Understanding drought processes requires an understanding of the role of soil moisture. Soil moisture determines the availability of water for evapotranspiration. During the hot summer months, water availability is limited since solar radiation is abundant and water is scarce. The projected increase in the duration and intensity of heat waves/warm spells as a result of climate change in the Mediterranean (see above) will exacerbate the impacts of drought. A very dry soil stimulates the sensible heat flux, which can interact with the atmosphere, intensifying heat waves (see, e.g., Zittis et al., 2014). A decrease in soil moisture will lead to increased water stress and will affect natural vegetation and agricultural activities adversely. This will cause an increased demand for irrigation. Pumping water to satisfy this demand will result in the lowering of the water table. This, in turn, will reduce the water available for natural vegetation, thereby amplifying the above-mentioned effect and creating an environment where extreme droughts could thrive (Quintana Seguí et al., 2016).

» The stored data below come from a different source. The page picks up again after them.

(* ===== verification/Lifecycle.v ===== *)
(** * Lifecycle hooks and projectors (src/core/lifecycle_hooks.go, src/core/lifecycle_projectors.go, src/store/sql/notification_dispatch_store.go)

    The hooks that run before and after a commit, the registry of projectors, the projector that writes activity entries and the one that sends
    notifications, with the SQL ledger of what was sent.  A hook, a sender or an enricher is code of the application: its effect on its own world, or its
    answer to a request, is an argument. *)

From S2P Require Import Prelude GoStrings GoValues Domain Contracts GoHTTP Outbox Signers Activity.
From Stdlib Require Import ZArith String Ascii Lia.
From stdpp Require Import base decidable list gmap strings sorting.

Local Open Scope string_scope.
Local Open Scope nat_scope.
Local Open Scope list_scope.

Definition DefaultProjectorName := "go-notifications".

(** ** Hooks *)

Record LifecycleHook (W : Type) := mkHook { hook_Name : string; hook_OnEvent : W → LifecycleEvent → outcome string unit * W }.
Arguments mkHook {W}.
Arguments hook_Name {W}.
Arguments hook_OnEvent {W}.

(** The hooks in the order of their registration. *)
Record LifecycleHookCoordinator (W : Type) := mkCoordinator { hc_preCommit : list (LifecycleHook W); hc_postCommit : list (LifecycleHook W) }.
Arguments mkCoordinator {W}.
Arguments hc_preCommit {W}.
Arguments hc_postCommit {W}.

Inductive hook_error :=
| HkErrPreCommit (name cause : string) | HkErrEnqueue (e : outbox_error) | HkErrPostCommit (name cause : string).

Section hooks.
Context {W : Type}.
Implicit Types (c : LifecycleHookCoordinator W).

Definition NewLifecycleHookCoordinator : LifecycleHookCoordinator W := mkCoordinator [] [].
(** A nil hook is not registered. *)
Definition RegisterPreCommit c (hook : option (LifecycleHook W)) : LifecycleHookCoordinator W :=
  match hook with None => c | Some h => mkCoordinator (hc_preCommit c ++ [h]) (hc_postCommit c) end.
Definition RegisterPostCommit c (hook : option (LifecycleHook W)) : LifecycleHookCoordinator W :=
  match hook with None => c | Some h => mkCoordinator (hc_preCommit c) (hc_postCommit c ++ [h]) end.

Definition hookName (hook : LifecycleHook W) : string :=
  let name := TrimSpace (hook_Name hook) in if String.eqb name "" then "unnamed" else name.

Fixpoint run_pre (hooks : list (LifecycleHook W)) (w : W) (event : LifecycleEvent) : outcome hook_error unit * W :=
  match hooks with
  | [] => (Ok tt, w)
  | hook :: rest =>
    match hook_OnEvent hook w event with
    | (Fail err, w') => (Fail (HkErrPreCommit (hookName hook) err), w')
    | (Ok _, w') => run_pre rest w' event
    end
  end.
Definition ExecutePreCommit c (w : W) (event : LifecycleEvent) : outcome hook_error unit * W := run_pre (hc_preCommit c) w event.

Definition ExecutePreCommitAndEnqueue c (w : W) (T : outbox_table) (env : CallEnv) (event : LifecycleEvent)
    : outcome hook_error unit * W * outbox_table :=
  match ExecutePreCommit c w event with
  | (Fail err, w') => (Fail err, w', T)
  | (Ok _, w') =>
    match Outbox_Enqueue T env event with
    | (Fail err, T') => (Fail (HkErrEnqueue err), w', T')
    | (Ok _, T') => (Ok tt, w', T')
    end
  end.

(** The errors that [errors.Join] collects. *)
Fixpoint run_post (hooks : list (LifecycleHook W)) (w : W) (event : LifecycleEvent) : list hook_error * W :=
  match hooks with
  | [] => ([], w)
  | hook :: rest =>
    let (r, w') := hook_OnEvent hook w event in
    let (errs, w'') := run_post rest w' event in
    (match r with Fail err => HkErrPostCommit (hookName hook) err :: errs | Ok _ => errs end, w'')
  end.
Definition ExecutePostCommit c (w : W) (event : LifecycleEvent) : list hook_error * W := run_post (hc_postCommit c) w event.
End hooks.

(** ** The registry of projectors *)

Record LifecycleProjectorRegistry (H : Type) := mkProjectorRegistry { pr_handlers : gmap string H; pr_order : list string }.
Arguments mkProjectorRegistry {H}.
Arguments pr_handlers {H}.
Arguments pr_order {H}.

However, the data needed to determine the SPEI or the conditions of the soil cover for a given region are not always available. This may be caused by the small number or the entire absence of meteorological stations, or may result from only a short measurement period in a given country, which is typical for many countries in the Mediterranean. The use of satellite remote sensing, employing various optical sensors enables investigations of vegetation dynamics and their variations over time as indicators for drought conditions in a given locale. Soil moisture content can be determined through microwave remote sensing. Thus, the combined use of different remote sensing sensors enables not only the study of drought in areas with few meteorological stations, but also provides information as to how drought propagates to the soil (soil moisture) and the vegetation, and how it impacts agriculture and forestry (for more details, see, e.g., Quintana Seguí et al., 2016).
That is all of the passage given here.